This whole thread is making my head spin.

At this point you're not even listening to me or considering what I'm saying, even any of us. We've been saying again and again Genesis is not the be all end all of Christianity. What makes Christianity Christianity is Christ. One might even say the whole story of Christ displays those exact same things you claim are solely dependent on Genesis: fall of man (sickness, wickedness, death), original/total sin (everyone around Christ abandons him to his fate), need for a Saviour (the mass of people who throng to Jesus for healing). Many Christians have come to faith knowing nothing about the book of Genesis until later. I wouldn't say their faith is less because of it, because what matters is Christ.
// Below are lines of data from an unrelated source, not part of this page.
Lemma reversed_blocks_filled mem src dst mem' :
  filled sz dst 0 (2 * lanes * spp) (fun k => mem (src + rev_index (2 * lanes) k * sz)) mem' (reversed_blocks mem src dst mem').
Proof.
  pose proof lanes_facts as (Hn & _ & _). unfold reversed_blocks. destruct (Z.eqb_spec spp 3) as [H3|H3].
  - pose proof (reversed_block_filled mem (src + lanes * spp * sz) dst mem') as Hb1.
    set (mem1 := vstNq sz 3 lanes dst _ mem').
    pose proof (reversed_block_filled mem src (dst + lanes * spp * sz) mem1) as Hb2.
    unfold reversed_block in Hb1, Hb2. rewrite (proj2 (Z.eqb_eq spp 3) H3) in Hb1, Hb2. fold mem1 in Hb1.
    apply (filled_shift sz) in Hb2.
    eapply (filled_join sz sz_positive dst 0 (lanes * spp) (lanes * spp) (2 * (lanes * spp))); [lia|..].
    + eapply filled_ext; [|exact Hb1]. intros k Hk. cbv beta.
      replace k with (0 * spp + k) at 2 by lia. rewrite (rev_index_block _ 0 lanes). f_equal. lia.
    + replace (2 * (lanes * spp)) with (lanes * spp + lanes * spp) by lia.
      rewrite Z.add_0_r in Hb2. eapply filled_ext; [|exact Hb2]. intros k Hk. cbv beta.
      replace k with (lanes * spp + (k - lanes * spp)) at 2 by lia. rewrite (rev_index_block _ lanes lanes). f_equal. lia.
  - assert (spp = 1) as H1 by lia. unfold store_consecutive.
    rewrite !reverse_lanes_rev by apply length_vld1q. rewrite <- rev_app_distr, vld1q_app by lia.
    rewrite H1, Z.mul_1_r. eapply filled_ext; [|apply store_reversed; lia]. intros k Hk. cbv beta. by rewrite rev_index_one.
Qed.

Lemma vst1q_vld1q_filled n mem src dst mem' : 0 <= n ->
  filled sz dst 0 n (fun k => mem (src + k * sz)) mem' (vst1q sz dst (vld1q sz n mem src) mem').
Proof.
  intros Hn. pose proof (lanes_of_vld1q sz n mem src) as [Hl Hf].
  pose proof (vst1q_filled sz sz_positive dst (vld1q sz n mem src) mem') as Hfill.
  rewrite Hl, Z2Nat.id in Hfill by done. eapply filled_ext; [|exact Hfill].
  intros k Hk. cbv beta. rewrite Hf by lia. do 3 f_equal. lia.
Qed.

Lemma memory_of_some (P : State -> Prop) (Q : (Z -> Z) -> Prop) r :
  (exists l s, r = Some (l, s) /\ P s) -> (forall s, P s -> Q s.2) -> exists mem, memory_of r = Some mem /\ Q mem.
Proof. intros (l & [[a b] m] & -> & HP) HQ. exists m. split; [done|]. exact (HQ _ HP). Qed.
(** C14: [kleidicv_thread_transpose] and [kleidicv_thread_rotate], whatever batches of columns
    the scheduler chooses and in whatever order they run: for images without overlap and
    arguments that the single-threaded call accepts, the call succeeds and leaves the
    transposed or rotated image, and writes nothing else. *)
Theorem threaded_turns_correct parallel sz spp pixel_size tmp src dst W H mem : lawful no_empty_range parallel ->
  pixel_layout pixel_size = Some (sz, spp) -> 0 < W < 2 ^ 62 -> 0 < H < 2 ^ 62 ->
  apart_images sz spp W H src dst -> image_fits sz (W * spp) (H + 1) src -> transform_accepts sz W H src dst ->
  (exists mem', kleidicv_thread_transpose parallel tmp src.1 src.2 dst.1 dst.2 W H pixel_size mem = (KLEIDICV_OK, Some mem') /\
    transposed sz spp W H tmp src dst mem mem') /\
  (forall angle, quarter_turn angle ->
    exists mem', kleidicv_thread_rotate parallel src.1 src.2 W H dst.1 dst.2 angle pixel_size mem = (KLEIDICV_OK, Some mem') /\
      rotated sz spp W H angle src dst mem mem').
Proof.
  intros Hlaw Hl HW HH Hap Hend Hacc. destruct (pixel_layout_sizes _ _ _ Hl) as (Hsz & Hspp & _).
  destruct (batch_pointers sz spp pixel_size W H src dst Hl (conj HW HH) Hap Hend 0 W 0 ltac:(lia) ltac:(lia) ltac:(lia) ltac:(lia))
    as (_ & _ & _ & Hne). unfold batch_src, batch_dst in Hne. cbn [fst] in Hne. rewrite !Z.mul_0_l, !Z.add_0_r in Hne. split.
  - unfold kleidicv_thread_transpose, transposed. rewrite (proj2 (Z.eqb_neq _ _) Hne), Hl.
    apply (columns_in_batches sz spp W H (fun sx => sx) (fun sy => sy) src dst Hsz Hspp (conj HW HH) Hap parallel _ transpose_to_dst_mapping);
      [by apply transpose_laws|done|].
    intros b e m Hb He. by apply transpose_batch.
  - intros angle Hq. unfold kleidicv_thread_rotate, rotated.
    rewrite (proj2 (rotate_is_implemented_ok src.1 dst.1 angle pixel_size sz spp Hl) (conj Hq Hne)). cbn [negb].
    pose proof (fun b e m => rotate_batch sz spp pixel_size W H src dst Hl (conj HW HH) Hap Hend Hacc angle b e m Hq) as Hbatch.
    cbv zeta in Hbatch. destruct (angle =? 90).
    + apply (columns_in_batches sz spp W H (fun sx => sx) (fun sy => H - 1 - sy) src dst Hsz Hspp (conj HW HH) Hap parallel _
        (rotate_cw_mapping {| width_ := W; height_ := H |})); [apply rotate_cw_laws; lia|done|exact Hbatch].
    + apply (columns_in_batches sz spp W H (fun sx => W - 1 - sx) (fun sy => sy) src dst Hsz Hspp (conj HW HH) Hap parallel _
        (rotate_ccw_mapping {| width_ := W; height_ := H |})); [apply rotate_ccw_laws; lia|done|exact Hbatch].
Qed.

Lemma threaded_turns_correct_witness :
  (exists mem', kleidicv_thread_transpose reverse_serial 0 100000 262 300000 18 131 9 2 (fun p => p) = (KLEIDICV_OK, Some mem') /\
    mem' (300000 + 130 * 18 + 8 * 2) = 100000 + 8 * 262 + 130 * 2) /\
  (exists mem', kleidicv_thread_rotate reverse_serial 100000 262 131 9 300000 18 270 2 (fun p => p) = (KLEIDICV_OK, Some mem') /\
    mem' (300000 + 130 * 18 + 8 * 2) = 100000 + 8 * 262).
Proof.
  destruct (threaded_turns_correct reverse_serial 2 1 2 0 (100000, 262) (300000, 18) 131 9 (fun p => p)) as [Ht Hr].
  - apply reverse_serial_lawful.
  - reflexivity.
  - lia.
  - lia.
  - unfold apart_images, image_fits, in_address_space, same_or_apart, pixel_address. cbn [fst snd].
    split; [lia|]. split; [lia|]. split; intros; lia.
  - unfold image_fits, in_address_space. cbn [fst snd]. lia.
  - unfold transform_accepts. cbn [fst snd]. split; [lia|]. split; [lia|]. split; [done|]. split; [done|]. split; [done|]. by split.
  - split.
    + destruct Ht as (mem' & Hrun & Hf & _). exists mem'. split; [exact Hrun|]. exact (Hf 8 130 0 ltac:(lia) ltac:(lia) ltac:(lia)).
    + destruct (Hr 270 ltac:(by right; right)) as (mem' & Hrun & Hf & _). exists mem'. split; [exact Hrun|].
      exact (Hf 8 0 0 ltac:(lia) ltac:(lia) ltac:(lia)).
Defined.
And humanity didn't stuff their relationship with God? There's no global agreement over who God is. Or perhaps you're arguing there's no relationship in the first place. If anything, even our relationships with each other are often confused and fraught with mistrust. What about our relationship with the world? What about global warming? Our treatment of animals? Of the environment?

And seriously, must I say it again and again? Myth is not just "Zeus makes rain" or "the Rainbow Serpent created the rivers", it's the slaying of Grendel, it's the Trojan Horse, it's a number of other things that aren't always meant to explain what goes on in the world as if it's a scientific textbook. They were never meant for that. And at the same time they're not stories just made up for the sake of being stories.

Honestly, you're reducing myths to being untrue things, but they're not. They're woven plots, they're timeless characters, if they're really good stories, they help you understand yourself and the world around you. Fairy tales address what their audience knows on a local scale, mythology addresses everything on a hyperglobal scale, it's not just made-up facts. Would you reduce modern novels to "it's all made up"?

Then so we shouldn't read the Iliad, or Beowulf, or Gilgamesh anymore because they were written for different audiences? On the contrary, there's all the more reason why we should read and try to understand these and the Bible and others, because they all have not only value for their audience, but timeless value. Why do you think people rave on about them?

That's even more true, I believe, for the Bible. You don't have to agree with me on this point.

That's it, I'm done. That's my last response.